European Antibiotic Awareness Day: Urgent Need for Sustainable Antimicrobial R&D to Combat Superbugs
In Europe alone, Antimicrobial Resistance or AMR results in 35,000 deaths annually, with healthcare costs and productivity losses estimated at €1.5 billion each year. Without urgent action, these figures are expected to rise.
Developing new antimicrobials is essential to tackle AMR, as existing treatments lose effectiveness over time. However, the antimicrobial R&D pipeline remains fragile and severely underfunded due to scientific and economic challenges. Unlike other types of drugs, antimicrobials should be used sparingly to limit resistance, which leads to low revenue and frequent bankruptcies in the sector. According to the World Health Organization (WHO), currently there are only 32 traditional antibiotics in clinical development targeting the WHO list of priority pathogens. This falls short of what is needed to effectively combat AMR. The lack of funding and investment has forced many AMR scientists out of the field in search of more sustainable opportunities.
The EU is addressing the challenge of an insufficient pipeline through the revision of its pharmaceutical legislation, taking a leading position in the fight against AMR. The proposed transferable exclusivity voucher (TEV), currently under discussion in the Council, is a targeted “pull” incentive designed to encourage companies to develop new antimicrobials.
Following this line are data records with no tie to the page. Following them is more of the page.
(** [queryKey] of each [useQuery]. *)
Definition qr_key (q : query_req) : query_key :=
  match q with
  | QWatchlist u t => [KStr "watchlist"; kuid u; match t with Some t => KStr (media_name t) | None => KUndef end]
  | QIsInWatchlist u t i => [KStr "watchlist-check"; kuid u; KStr t; KVal (JNum i)]
  | QCollections u => [KStr "collections"; kuid u]
  | QCollection _ c => [KStr "collection"; KVal c]
  | QUserReview u it i => [KStr "userReview"; KStr (media_name it); KVal (JNum i); kuid u]
  | QUserStats u => [KStr "user-stats"; kuid u]
  | QFavoriteMedia u => [KStr "favorite-media"; kuid u]
  | QProfile u => [KStr "profile"; kuid u]
  | QFriends u => [KStr "friends"; kuid u]
  | QPendingFriendRequests u => [KStr "pendingFriendRequests"; kuid u]
  | QSentFriendRequests u => [KStr "sentFriendRequests"; kuid u]
  end.

Definition qr_type (q : query_req) : Type :=
  match q with
  | QWatchlist _ _ => option (list row)
  | QIsInWatchlist _ _ _ => bool
  | QCollections _ => list row
  | QCollection _ _ => option (row * list row)
  | QUserReview _ _ _ => option row
  | QUserStats _ => UserStats
  | QFavoriteMedia _ => list row * list row
  | QProfile _ => row
  | QFriends _ | QPendingFriendRequests _ | QSentFriendRequests _ => list joined
  end.

(** The tables each query reads. *)
Definition qr_reads (q : query_req) : list string :=
  match q with
  | QWatchlist _ _ | QIsInWatchlist _ _ _ => ["watchlist"]
  | QCollections _ | QCollection _ _ => ["collections"; "collection_items"]
  | QUserReview _ it _ => [tableName it]
  | QUserStats _ => ["movie_reviews"; "series_reviews"; "game_reviews"; "watchlist"; "collections"]
  | QFavoriteMedia _ => ["movie_reviews"; "game_reviews"]
  | QProfile _ => ["profiles"]
  | QFriends _ | QPendingFriendRequests _ | QSentFriendRequests _ => ["friendships"; "profiles"]
  end.

(** ** The invalidations of the mutations *)

(** The prefixes each mutation's [onSuccess] invalidates; the Settings
    page's save and [updateStats] as written. *)
Definition onSuccess_keys (h : hook_call) : list query_key :=
  match h with
  | CallSendFriendRequest _ _ => [[KStr "sentFriendRequests"]; [KStr "friends"]]
  | CallAcceptFriendRequest _ => [[KStr "friends"]; [KStr "pendingFriendRequests"]]
  | CallRejectFriendRequest _ => [[KStr "pendingFriendRequests"]]
  | CallRemoveFriend _ => [[KStr "friends"]]
  | CallAddOrUpdateReview _ rd =>
      [[KStr "userReview"; KStr (media_name (itemType rd)); KVal (JNum (itemId rd))]; [KStr "userReviews"]]
  | CallDeleteReview _ it i => [[KStr "userReview"; KStr (media_name it); KVal (JNum i)]; [KStr "userReviews"]]
  | CallMovieAddReview _ _ | CallMovieUpdateReview _ _ | CallMovieDeleteReview _ => [[KStr "movie-reviews"]]
  | CallGameAddReview _ _ | CallGameUpdateReview _ _ | CallGameDeleteReview _ => [[KStr "game-reviews"]]
  | CallAddToWatchlist _ _ | CallRemoveFromWatchlist _ _ _ => [[KStr "watchlist"]; [KStr "watchlist-check"]]
  | CallCreateCollection _ _ _ _ | CallDeleteCollection _ _ => [[KStr "collections"]]
  | CallAddToCollection _ a => [[KStr "collections"]; [KStr "collection"; KVal (ca_collectionId a)]]
  | CallRemoveFromCollection _ c _ => [[KStr "collections"]; [KStr "collection"; KVal c]]
  | CallUpdateProfile _ _ _ => [[KStr "profile"]]
  | CallSaveUsername _ _ => []
  | CallUpdateStats _ _ => [[KStr "user-stats"]]
  end.

(** The tables each mutation may change: the table it writes and, for a
    collection, the items the database deletes with it. *)
Definition hook_writes (h : hook_call) : list string :=
  match h with
  | CallSendFriendRequest _ _ | CallAcceptFriendRequest _ | CallRejectFriendRequest _ | CallRemoveFriend _ => ["friendships"]
  | CallAddOrUpdateReview _ rd => [tableName (itemType rd)]
  | CallDeleteReview _ it _ => [tableName it]
  | CallMovieAddReview _ _ | CallMovieUpdateReview _ _ | CallMovieDeleteReview _ => ["movie_reviews"]
  | CallGameAddReview _ _ | CallGameUpdateReview _ _ | CallGameDeleteReview _ => ["game_reviews"]
  | CallAddToWatchlist _ _ | CallRemoveFromWatchlist _ _ _ => ["watchlist"]
  | CallCreateCollection _ _ _ _ => ["collections"]
  | CallDeleteCollection _ _ => ["collections"; "collection_items"]
  | CallAddToCollection _ _ | CallRemoveFromCollection _ _ _ => ["collection_items"]
  | CallUpdateProfile _ _ _ | CallSaveUsername _ _ => ["profiles"]
  | CallUpdateStats _ _ => ["user_stats"]
  end.

Section cache.
Context (cfg : store_config) (DEMO_MODE : bool)
  (DEMO_WATCHLIST DEMO_COLLECTIONS DEMO_MOVIES DEMO_GAMES : list row) (DEMO_STATS : UserStats).

(** [queryFn] of each [useQuery]. *)
Definition qr_fn (q : query_req) : M db (qr_type q) :=
  match q with
  | QWatchlist u t => useWatchlist_queryFn cfg DEMO_MODE DEMO_WATCHLIST u t
  | QIsInWatchlist u t i => useIsInWatchlist_queryFn cfg u t i
  | QCollections u => useCollections_queryFn cfg DEMO_MODE DEMO_COLLECTIONS u
  | QCollection u c => useCollection_queryFn cfg DEMO_MODE DEMO_COLLECTIONS u c
  | QUserReview u it i => useUserReview_queryFn cfg u it i
  | QUserStats u => useUserStats_queryFn cfg DEMO_MODE DEMO_STATS u
  | QFavoriteMedia u => useFavoriteMedia_queryFn cfg DEMO_MODE DEMO_MOVIES DEMO_GAMES u
  | QProfile u => useProfile_queryFn cfg u
  | QFriends u => useFriends_queryFn cfg u
  | QPendingFriendRequests u => usePendingFriendRequests_queryFn cfg u
  | QSentFriendRequests u => useSentFriendRequests_queryFn cfg u
  end.

(** A cache entry: a mounted query and the result it shows. *)
Record entry : Type := Entry { e_query : query_req; e_data : result (qr_type e_query) }.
TEVs would allow companies that successfully developed a priority antimicrobial to transfer 12 months additional data exclusivity to another product, providing a predictable return on investment and decoupling rewards from sales volume. Concerns of overcompensation or predictability for health care systems are addressed in the design of the TEV. Moreover, the cost of the TEV scheme, which is minimal compared to the cost of inaction, would only represent a fraction of the total pharmaceutical spending in EU member states.
The European Commission estimates each TEV could be worth around €400 million, covering part of the EU's "fair share" of a global pull incentive, projected at approximately €1.4 billion, contributing to a worldwide effort to drive investment in new antimicrobials. Complementary access models under consideration by the Commission, along with initiatives in certain EU countries, could further support the EU in meeting its fair share.
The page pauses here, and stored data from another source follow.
Lemma dict_set_twice k v d : dict_set k v (dict_set k v d) = dict_set k v d.
Proof.
  induction d as [|[k0 v0] d IH]; simpl.
  - rewrite str_eqb_refl. reflexivity.
  - destruct (str_eqb k k0) eqn:E; simpl.
    + rewrite str_eqb_refl. reflexivity.
    + rewrite E, IH. reflexivity.
Qed.

Lemma well_keyed_ids d :
  well_keyed d -> map e_id (dict_values d) = dict_keys d.
Proof.
  unfold dict_values, dict_keys. induction d as [|[k v] d IH]; intros H;
    [reflexivity|].
  simpl. rewrite (H k v (or_introl eq_refl)).
  rewrite IH; [reflexivity|]. intros k' e' Hin. apply H. right. exact Hin.
Qed.

Lemma upsert_keys_nodup entries fresh :
  NoDup (dict_keys entries) -> NoDup (dict_keys (upsert entries fresh)).
Proof.
  intros H. rewrite upsert_keys.
  destruct (dict_get (e_id fresh) entries) eqn:E; [exact H|].
  apply dict_get_None_keys in E.
  apply NoDup_app; [exact H | repeat constructor; intros [] |].
  intros x Hx [<-|[]]. exact (E Hx).
Qed.

Lemma first_seen_ext s1 s2 l :
  (forall x, In x s1 <-> In x s2) -> first_seen s1 l = first_seen s2 l.
Proof.
  revert s1 s2; induction l as [|x l IH]; intros s1 s2 H; [reflexivity|].
  cbn [first_seen].
  destruct (in_dec str_eq_dec x s1) as [H1|H1];
    destruct (in_dec str_eq_dec x s2) as [H2|H2].
  - apply IH, H.
  - exfalso. apply H2, H, H1.
  - exfalso. apply H1, H, H2.
  - f_equal. apply IH. intros y. simpl. rewrite H. reflexivity.
Qed.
The international community is also stepping up. At the recent United Nations General Assembly (UNGA) High-Level Meeting on AMR, world leaders committed to taking decisive action to combat antimicrobial resistance as a top health priority, formalised in the political declaration on AMR. UN Member States also acknowledged the need for “appropriate incentives, including push and pull incentives, in the development of new health products and technologies”.
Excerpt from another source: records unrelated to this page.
(** ** C7: what happens before a configuration is rejected *)




(** ** More on the loop: what a session records *)

(** One pass of the body: the sample it appends, what it shows, and that it
    leaves the state of the widgets alone. *)
Lemma body_pass interval duration start_time ev cp ms w :
  let s pw := mkSample (wall w (clock w + Z.of_N (wait_read (tick_read ev)))) pw in
  match body interval duration start_time ev cp ms w with
  | BodyContinue cp' ms' w' =>
      ∃ pw l, recorded_power cp (tick_read ev) = Some pw
              ∧ cp' = Some pw
              ∧ ms' = ms ++ [s pw]
              ∧ log w' = log w ++ l
              ∧ shown_samples l = [s pw]
              ∧ last_widgets_state l = None
  | BodyBreak ms' w' =>
      ∃ pw l, recorded_power cp (tick_read ev) = Some pw
              ∧ ms' = ms ++ [s pw]
              ∧ log w' = log w ++ l
              ∧ shown_samples l = [s pw]
              ∧ last_widgets_state l = None
  | BodyRaise e w' =>
      ∃ l, log w' = log w ++ l ∧ last_widgets_state l = None
  end.
Proof.
  unfold body. destruct ev as [[pw lat | e lat] sl];
    cbn [tick_read tick_sleep wait_read recorded_power];
    [ | destruct cp as [pw |] ];
    try destruct (duration =? 0); try destruct sl as [late | after];
    state_simpl; rewrite <- ?app_assoc;
    repeat eexists; reflexivity.
Qed.

(** What the loop has recorded when it is left by its condition or by
    [break]: the new samples are the ones shown in the terminal, and their
    power column is the running last good answer of the device. *)
Lemma loop_run interval duration end_time start_time evs :
  ∀ cp ms w,
    match loop interval duration end_time start_time evs cp ms w with
    | LoopExit ms' w' | LoopBreak ms' w' =>
        ∃ new l, ms' = ms ++ new
                 ∧ log w' = log w ++ l
                 ∧ shown_samples l = new
                 ∧ last_widgets_state l = None
                 ∧ Some <$> (power <$> new)
                   = fallback_series cp (tick_read <$> take (length new) evs)
    | LoopRaise _ w' | LoopPending w' =>
        ∃ l, log w' = log w ++ l ∧ last_widgets_state l = None
    end.
Proof.
  induction evs as [| ev evs IH]; intros cp ms w; cbn [loop].
  - destruct (clock w <? end_time).
    + exists []. by rewrite app_nil_r.
    + exists [], []. rewrite !app_nil_r. repeat split; try done.
  - destruct (clock w <? end_time).
    2: { exists [], []. rewrite !app_nil_r. repeat split; try done. }
    pose proof (body_pass interval duration start_time ev cp ms w) as Hb.
    destruct (body interval duration start_time ev cp ms w)
      as [cp1 ms1 w1 | ms1 w1 | e w1] eqn:Hbody; cbn zeta in Hb.
    + destruct Hb as (pw & l & Hrec & -> & -> & Hlog & Hshown & Hlast).
      specialize (IH (Some pw) (ms ++ [mkSample (wall w (clock w + Z.of_N (wait_read (tick_read ev)))) pw]) w1).
      destruct (loop _ _ _ _ evs _ _ w1) as [ms' w' | ms' w' | e w' | w'].
      1, 2: destruct IH as (new & l' & -> & Hlog' & Hshown' & Hlast' & Hser);
        eexists (_ :: new), (l ++ l');
        rewrite <- app_assoc, Hlog', Hlog, <- app_assoc, shown_samples_app, Hshown, Hshown',
          last_widgets_state_app, Hlast', Hlast;
        (repeat split; try done;
         cbn [length take fmap list_fmap fallback_series]; rewrite Hrec;
         cbn [power]; f_equal; exact Hser).
      1, 2: destruct IH as (l' & Hlog' & Hlast'); exists (l ++ l');
        rewrite Hlog', Hlog, <- app_assoc, last_widgets_state_app, Hlast', Hlast; done.
    + destruct Hb as (pw & l & Hrec & -> & Hlog & Hshown & Hlast).
      eexists [_], l. repeat split; try done.
      cbn. by rewrite Hrec.
    + exact Hb.
Qed.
To address the lack of innovation in antimicrobial R&D, several countries are pioneering new models. In the UK, the subscription model for antimicrobials offers fixed annual payments to companies for essential antimicrobials. This approach creates a predictable revenue stream, critical for sustained investment in antimicrobial R&D. In the U.S., the proposed Pioneering Antimicrobial Subscriptions to End Upsurging Resistance (PASTEUR) Act would bolster the antimicrobial pipeline through long-term contracts and fixed payments, ensuring the financial viability of critical new medicines independent of sales volume. Canada’s pilot project and Japan’s revenue guarantee program are also generating momentum, by creating predictable returns that encourage innovation in this vital area.
As discussions on the EU’s pharmaceutical legislation progress, policymakers have a unique opportunity to establish a predictable mechanism for urgent and much-needed sustainable antimicrobial R&D. By seizing this moment, Europe can play a leading role in the global response to AMR, delivering vital treatments for patients and securing substantial economic benefits. EFPIA is committed to working with stakeholders to help Europe strengthen its leadership in the fight against AMR.